[Saved data entries]
(** C1. The code departs from row VI of the table. In ["abcdefgh"] with a
    link over [[1,3)], whose type does not expand to the right, typing
    ["x"] over the selection [[3,5)], which starts where the link ends,
    meets the test of row VI; yet the chain of [_insertText] stops at the
    test of row V before it reaches that of row VI, and the link grows to
    [[1,4)], over the typed character, in the text ["abcxfgh"]. Typing the
    same character at the collapsed cursor at offset 3 leaves the link as
    it is, as row VI prescribes. *)
Theorem typeover_at_annotation_end_expands :
  let p := getPath "p1" in
  let expands := autoExpandRight sample_schema "link" in
  table_row_VI expands 3 3 = true /\
  geometric_relation (isInlineNode sample_schema "link") expands 3 5 1 3
  = Some CaseV /\
  (exists tx',
      Editing._insertText sample_schema linked_tx
        (PropertySelection p 3 5 (Some body)) [120] = Ok tx' /\
      getText tx' p = Some [97; 98; 99; 120; 102; 103; 104] /\
      nodes tx' !! "l1"%string = Some (link p 1 4)) /\
  (exists tx',
      Editing._insertText sample_schema linked_tx
        (PropertySelection p 3 3 (Some body)) [120] = Ok tx' /\
      getText tx' p = Some [97; 98; 99; 120; 100; 101; 102; 103; 104] /\
      nodes tx' !! "l1"%string = Some (link p 1 3)).
Proof.
  cbv zeta. split; [reflexivity|]. split; [reflexivity|]. split.
  - eexists. split; [vm_compute; reflexivity|]. split; reflexivity.
  - eexists. split; [vm_compute; reflexivity|]. split; reflexivity.
Qed.

(** ** C7: deleting at a text boundary outside of a container *)

(** C7. With a collapsed selection that has no container path, [delete]
    towards the boundary the cursor sits at (offset 0 going left, or the end
    of the text going right) returns normally and leaves the transaction,
    hence the document, exactly as it was. *)
Theorem delete_at_boundary_is_noop (sch : Schema) (env : Collaborators)
  (tx : Tx) (direction : Direction) (p : Path) (o : Z) (t : Text) :
  selection tx = PropertySelection p o o None ->
  getText tx p = Some t ->
  (o = 0 /\ direction = DirLeft) \/ (o = text_length t /\ direction = DirRight) ->
  Editing.delete sch env tx direction = Ok tx.
Proof.
  intros Hsel Ht Hb. unfold Editing.delete. rewrite Hsel. simpl.
  unfold isCollapsed. simpl. rewrite bool_decide_eq_true_2 by reflexivity.
  rewrite Ht. simpl.
  destruct Hb as [[-> ->]|[-> ->]]; simpl.
  - reflexivity.
  - rewrite Z.eqb_refl. simpl. rewrite orb_true_r. reflexivity.
Qed.

Lemma delete_at_boundary_is_noop_witness :
  let tx := sample_tx (PropertySelection (getPath "p1") 0 0 None) in
  Editing.delete sample_schema idle tx DirLeft = Ok tx.
Proof.
  apply (delete_at_boundary_is_noop _ _ _ DirLeft (getPath "p1") 0 abcdefgh);
    [reflexivity | reflexivity | left; split; reflexivity].
Defined.

(** ** C10: single-character deletion and surrogate pairs *)

Lemma surrogates_disjoint (c : Z) :
  is_lead_surrogate c = true -> is_trail_surrogate c = true -> False.
Proof. unfold is_lead_surrogate, is_trail_surrogate. lia. Qed.

Lemma isLowSurrogate_lead (c : Z) :
  _isLowSurrogate (Some c) = is_lead_surrogate c.
Proof.
  unfold _isLowSurrogate, is_lead_surrogate. rewrite Z.geb_leb. reflexivity.
Qed.

Lemma isHighSurrogate_trail (c : Z) :
  _isHighSurrogate (Some c) = is_trail_surrogate c.
Proof.
  unfold _isHighSurrogate, is_trail_surrogate. rewrite Z.geb_leb. reflexivity.
Qed.

(** Induction along the way [well_formed] reads a text: one plain code
    unit, or one surrogate pair, at a time. *)
Lemma well_formed_ind (P : Text -> Prop) :
  P [] ->
  (forall c r, is_lead_surrogate c = false -> is_trail_surrogate c = false ->
               well_formed r = true -> P r -> P (c :: r)) ->
  (forall c d r, is_lead_surrogate c = true -> is_trail_surrogate d = true ->
                 well_formed r = true -> P r -> P (c :: d :: r)) ->
  forall t, well_formed t = true -> P t.
Proof.
  intros Hnil Hone Hpair t.
  remember (length t) as n eqn:Hlen. revert t Hlen.
  induction n as [n IH] using lt_wf_ind. intros t Hlen Hwf.
  destruct t as [|c r]; [exact Hnil|].
  simpl in Hwf. destruct (is_lead_surrogate c) eqn:Hl.
  - destruct r as [|d r']; [discriminate|].
    apply andb_true_iff in Hwf as [Hd Hr].
    apply Hpair; auto. apply (IH (length r')); simpl in *; auto; lia.
  - destruct (is_trail_surrogate c) eqn:Ht; [discriminate|].
    apply Hone; auto. apply (IH (length r)); simpl in *; auto; lia.
Qed.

**About this task:**
Output the complete set of records word for word.

**Task result:**
(** C1. The code departs from row VI of the table. In ["abcdefgh"] with a
    link over [[1,3)], whose type does not expand to the right, typing
    ["x"] over the selection [[3,5)], which starts where the link ends,
    meets the test of row VI; yet the chain of [_insertText] stops at the
    test of row V before it reaches that of row VI, and the link grows to
    [[1,4)], over the typed character, in the text ["abcxfgh"]. Typing the
    same character at the collapsed cursor at offset 3 leaves the link as
    it is, as row VI prescribes. *)
Theorem typeover_at_annotation_end_expands :
  let p := getPath "p1" in
  let expands := autoExpandRight sample_schema "link" in
  table_row_VI expands 3 3 = true /\
  geometric_relation (isInlineNode sample_schema "link") expands 3 5 1 3
  = Some CaseV /\
  (exists tx',
      Editing._insertText sample_schema linked_tx
        (PropertySelection p 3 5 (Some body)) [120] = Ok tx' /\
      getText tx' p = Some [97; 98; 99; 120; 102; 103; 104] /\
      nodes tx' !! "l1"%string = Some (link p 1 4)) /\
  (exists tx',
      Editing._insertText sample_schema linked_tx
        (PropertySelection p 3 3 (Some body)) [120] = Ok tx' /\
      getText tx' p = Some [97; 98; 99; 120; 100; 101; 102; 103; 104] /\
      nodes tx' !! "l1"%string = Some (link p 1 3)).
Proof.
  cbv zeta. split; [reflexivity|]. split; [reflexivity|]. split.
  - eexists. split; [vm_compute; reflexivity|]. split; reflexivity.
  - eexists. split; [vm_compute; reflexivity|]. split; reflexivity.
Qed.

(** ** C7: deleting at a text boundary outside of a container *)

(** C7. With a collapsed selection that has no container path, [delete]
    towards the boundary the cursor sits at (offset 0 going left, or the end
    of the text going right) returns normally and leaves the transaction,
    hence the document, exactly as it was. *)
Theorem delete_at_boundary_is_noop (sch : Schema) (env : Collaborators)
  (tx : Tx) (direction : Direction) (p : Path) (o : Z) (t : Text) :
  selection tx = PropertySelection p o o None ->
  getText tx p = Some t ->
  (o = 0 /\ direction = DirLeft) \/ (o = text_length t /\ direction = DirRight) ->
  Editing.delete sch env tx direction = Ok tx.
Proof.
  intros Hsel Ht Hb. unfold Editing.delete. rewrite Hsel. simpl.
  unfold isCollapsed. simpl. rewrite bool_decide_eq_true_2 by reflexivity.
  rewrite Ht. simpl.
  destruct Hb as [[-> ->]|[-> ->]]; simpl.
  - reflexivity.
  - rewrite Z.eqb_refl. simpl. rewrite orb_true_r. reflexivity.
Qed.

Lemma delete_at_boundary_is_noop_witness :
  let tx := sample_tx (PropertySelection (getPath "p1") 0 0 None) in
  Editing.delete sample_schema idle tx DirLeft = Ok tx.
Proof.
  apply (delete_at_boundary_is_noop _ _ _ DirLeft (getPath "p1") 0 abcdefgh);
    [reflexivity | reflexivity | left; split; reflexivity].
Defined.

(** ** C10: single-character deletion and surrogate pairs *)

Lemma surrogates_disjoint (c : Z) :
  is_lead_surrogate c = true -> is_trail_surrogate c = true -> False.
Proof. unfold is_lead_surrogate, is_trail_surrogate. lia. Qed.

Lemma isLowSurrogate_lead (c : Z) :
  _isLowSurrogate (Some c) = is_lead_surrogate c.
Proof.
  unfold _isLowSurrogate, is_lead_surrogate. rewrite Z.geb_leb. reflexivity.
Qed.

Lemma isHighSurrogate_trail (c : Z) :
  _isHighSurrogate (Some c) = is_trail_surrogate c.
Proof.
  unfold _isHighSurrogate, is_trail_surrogate. rewrite Z.geb_leb. reflexivity.
Qed.

(** Induction along the way [well_formed] reads a text: one plain code
    unit, or one surrogate pair, at a time. *)
Lemma well_formed_ind (P : Text -> Prop) :
  P [] ->
  (forall c r, is_lead_surrogate c = false -> is_trail_surrogate c = false ->
               well_formed r = true -> P r -> P (c :: r)) ->
  (forall c d r, is_lead_surrogate c = true -> is_trail_surrogate d = true ->
                 well_formed r = true -> P r -> P (c :: d :: r)) ->
  forall t, well_formed t = true -> P t.
Proof.
  intros Hnil Hone Hpair t.
  remember (length t) as n eqn:Hlen. revert t Hlen.
  induction n as [n IH] using lt_wf_ind. intros t Hlen Hwf.
  destruct t as [|c r]; [exact Hnil|].
  simpl in Hwf. destruct (is_lead_surrogate c) eqn:Hl.
  - destruct r as [|d r']; [discriminate|].
    apply andb_true_iff in Hwf as [Hd Hr].
    apply Hpair; auto. apply (IH (length r')); simpl in *; auto; lia.
  - destruct (is_trail_surrogate c) eqn:Ht; [discriminate|].
    apply Hone; auto. apply (IH (length r)); simpl in *; auto; lia.
Qed.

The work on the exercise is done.